◆ Problem details: For this exercise, reproduce the entries below exactly, but only from the line containing "x :: chunk =>" through the line containing "chunks ← lift", both included.

◆ Provided material:
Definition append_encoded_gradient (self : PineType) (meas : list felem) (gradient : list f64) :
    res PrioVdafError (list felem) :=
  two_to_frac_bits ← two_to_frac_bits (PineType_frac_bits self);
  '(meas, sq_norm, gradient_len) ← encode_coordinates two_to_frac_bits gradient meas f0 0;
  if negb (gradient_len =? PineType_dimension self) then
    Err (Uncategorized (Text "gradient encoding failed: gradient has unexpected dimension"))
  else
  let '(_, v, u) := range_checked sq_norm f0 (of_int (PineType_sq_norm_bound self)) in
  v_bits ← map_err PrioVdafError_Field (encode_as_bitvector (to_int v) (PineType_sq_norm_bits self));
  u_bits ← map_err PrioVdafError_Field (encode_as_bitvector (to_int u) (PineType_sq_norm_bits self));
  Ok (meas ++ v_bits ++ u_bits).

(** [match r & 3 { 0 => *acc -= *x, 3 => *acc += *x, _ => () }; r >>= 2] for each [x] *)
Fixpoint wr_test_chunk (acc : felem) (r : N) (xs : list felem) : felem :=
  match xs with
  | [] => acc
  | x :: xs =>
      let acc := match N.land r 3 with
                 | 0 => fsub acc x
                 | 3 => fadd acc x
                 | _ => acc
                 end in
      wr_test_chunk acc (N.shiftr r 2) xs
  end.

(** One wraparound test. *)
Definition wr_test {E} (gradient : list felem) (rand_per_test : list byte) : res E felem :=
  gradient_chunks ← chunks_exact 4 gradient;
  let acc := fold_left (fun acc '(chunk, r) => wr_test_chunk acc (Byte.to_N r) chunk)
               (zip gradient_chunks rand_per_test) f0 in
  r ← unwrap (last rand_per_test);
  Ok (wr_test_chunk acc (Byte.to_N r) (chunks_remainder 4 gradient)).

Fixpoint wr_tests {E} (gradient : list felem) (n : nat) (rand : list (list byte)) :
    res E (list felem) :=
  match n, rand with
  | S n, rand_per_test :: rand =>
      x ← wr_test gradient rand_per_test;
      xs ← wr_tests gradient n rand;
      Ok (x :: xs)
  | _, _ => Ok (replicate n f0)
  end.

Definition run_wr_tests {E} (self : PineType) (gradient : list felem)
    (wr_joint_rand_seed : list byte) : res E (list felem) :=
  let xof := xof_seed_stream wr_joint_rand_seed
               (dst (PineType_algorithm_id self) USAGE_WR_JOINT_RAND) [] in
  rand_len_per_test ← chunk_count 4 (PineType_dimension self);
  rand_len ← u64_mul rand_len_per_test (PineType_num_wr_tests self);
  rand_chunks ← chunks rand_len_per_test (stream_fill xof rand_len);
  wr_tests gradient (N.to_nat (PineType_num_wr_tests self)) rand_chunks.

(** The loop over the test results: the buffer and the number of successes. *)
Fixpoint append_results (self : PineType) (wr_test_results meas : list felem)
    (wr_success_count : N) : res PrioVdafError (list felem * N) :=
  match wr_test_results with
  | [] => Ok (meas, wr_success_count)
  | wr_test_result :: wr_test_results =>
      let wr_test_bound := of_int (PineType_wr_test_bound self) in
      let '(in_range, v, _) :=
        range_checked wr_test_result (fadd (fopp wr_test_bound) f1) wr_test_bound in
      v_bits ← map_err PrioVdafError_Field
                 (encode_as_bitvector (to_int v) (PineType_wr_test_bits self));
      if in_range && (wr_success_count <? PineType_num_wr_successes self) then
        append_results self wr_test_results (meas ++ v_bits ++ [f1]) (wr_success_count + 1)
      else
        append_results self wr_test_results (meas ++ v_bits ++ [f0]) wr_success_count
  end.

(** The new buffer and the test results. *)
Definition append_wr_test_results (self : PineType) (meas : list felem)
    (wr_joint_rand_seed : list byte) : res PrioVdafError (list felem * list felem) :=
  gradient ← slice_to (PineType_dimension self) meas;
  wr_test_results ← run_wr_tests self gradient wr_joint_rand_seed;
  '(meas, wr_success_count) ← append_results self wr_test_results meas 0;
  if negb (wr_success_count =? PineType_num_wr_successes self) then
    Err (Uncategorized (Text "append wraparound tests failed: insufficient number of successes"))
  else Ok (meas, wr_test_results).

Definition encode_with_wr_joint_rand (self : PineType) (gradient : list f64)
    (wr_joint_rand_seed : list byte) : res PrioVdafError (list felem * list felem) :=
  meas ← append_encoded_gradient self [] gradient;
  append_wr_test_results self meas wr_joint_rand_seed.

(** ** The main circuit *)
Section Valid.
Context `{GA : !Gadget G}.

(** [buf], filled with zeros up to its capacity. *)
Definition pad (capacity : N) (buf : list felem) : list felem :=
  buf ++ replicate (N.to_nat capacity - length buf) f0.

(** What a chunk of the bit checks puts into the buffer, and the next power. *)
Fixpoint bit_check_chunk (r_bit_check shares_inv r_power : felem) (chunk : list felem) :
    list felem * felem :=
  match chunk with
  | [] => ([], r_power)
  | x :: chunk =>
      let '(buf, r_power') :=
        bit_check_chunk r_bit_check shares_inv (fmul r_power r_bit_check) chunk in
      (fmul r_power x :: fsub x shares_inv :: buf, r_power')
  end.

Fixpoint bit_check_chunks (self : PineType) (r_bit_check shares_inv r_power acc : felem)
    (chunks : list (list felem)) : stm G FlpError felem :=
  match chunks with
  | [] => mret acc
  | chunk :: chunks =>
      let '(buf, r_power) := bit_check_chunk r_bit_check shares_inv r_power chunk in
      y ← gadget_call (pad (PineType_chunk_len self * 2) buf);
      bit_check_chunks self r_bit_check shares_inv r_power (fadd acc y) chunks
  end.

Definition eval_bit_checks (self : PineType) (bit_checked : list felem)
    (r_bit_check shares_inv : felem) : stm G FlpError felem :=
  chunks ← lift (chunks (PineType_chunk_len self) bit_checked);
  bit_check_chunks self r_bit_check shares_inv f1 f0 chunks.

◆ Completed exercise:
  | x :: chunk =>
      let '(buf, r_power') :=
        bit_check_chunk r_bit_check shares_inv (fmul r_power r_bit_check) chunk in
      (fmul r_power x :: fsub x shares_inv :: buf, r_power')
  end.

Fixpoint bit_check_chunks (self : PineType) (r_bit_check shares_inv r_power acc : felem)
    (chunks : list (list felem)) : stm G FlpError felem :=
  match chunks with
  | [] => mret acc
  | chunk :: chunks =>
      let '(buf, r_power) := bit_check_chunk r_bit_check shares_inv r_power chunk in
      y ← gadget_call (pad (PineType_chunk_len self * 2) buf);
      bit_check_chunks self r_bit_check shares_inv r_power (fadd acc y) chunks
  end.

Definition eval_bit_checks (self : PineType) (bit_checked : list felem)
    (r_bit_check shares_inv : felem) : stm G FlpError felem :=
  chunks ← lift (chunks (PineType_chunk_len self) bit_checked);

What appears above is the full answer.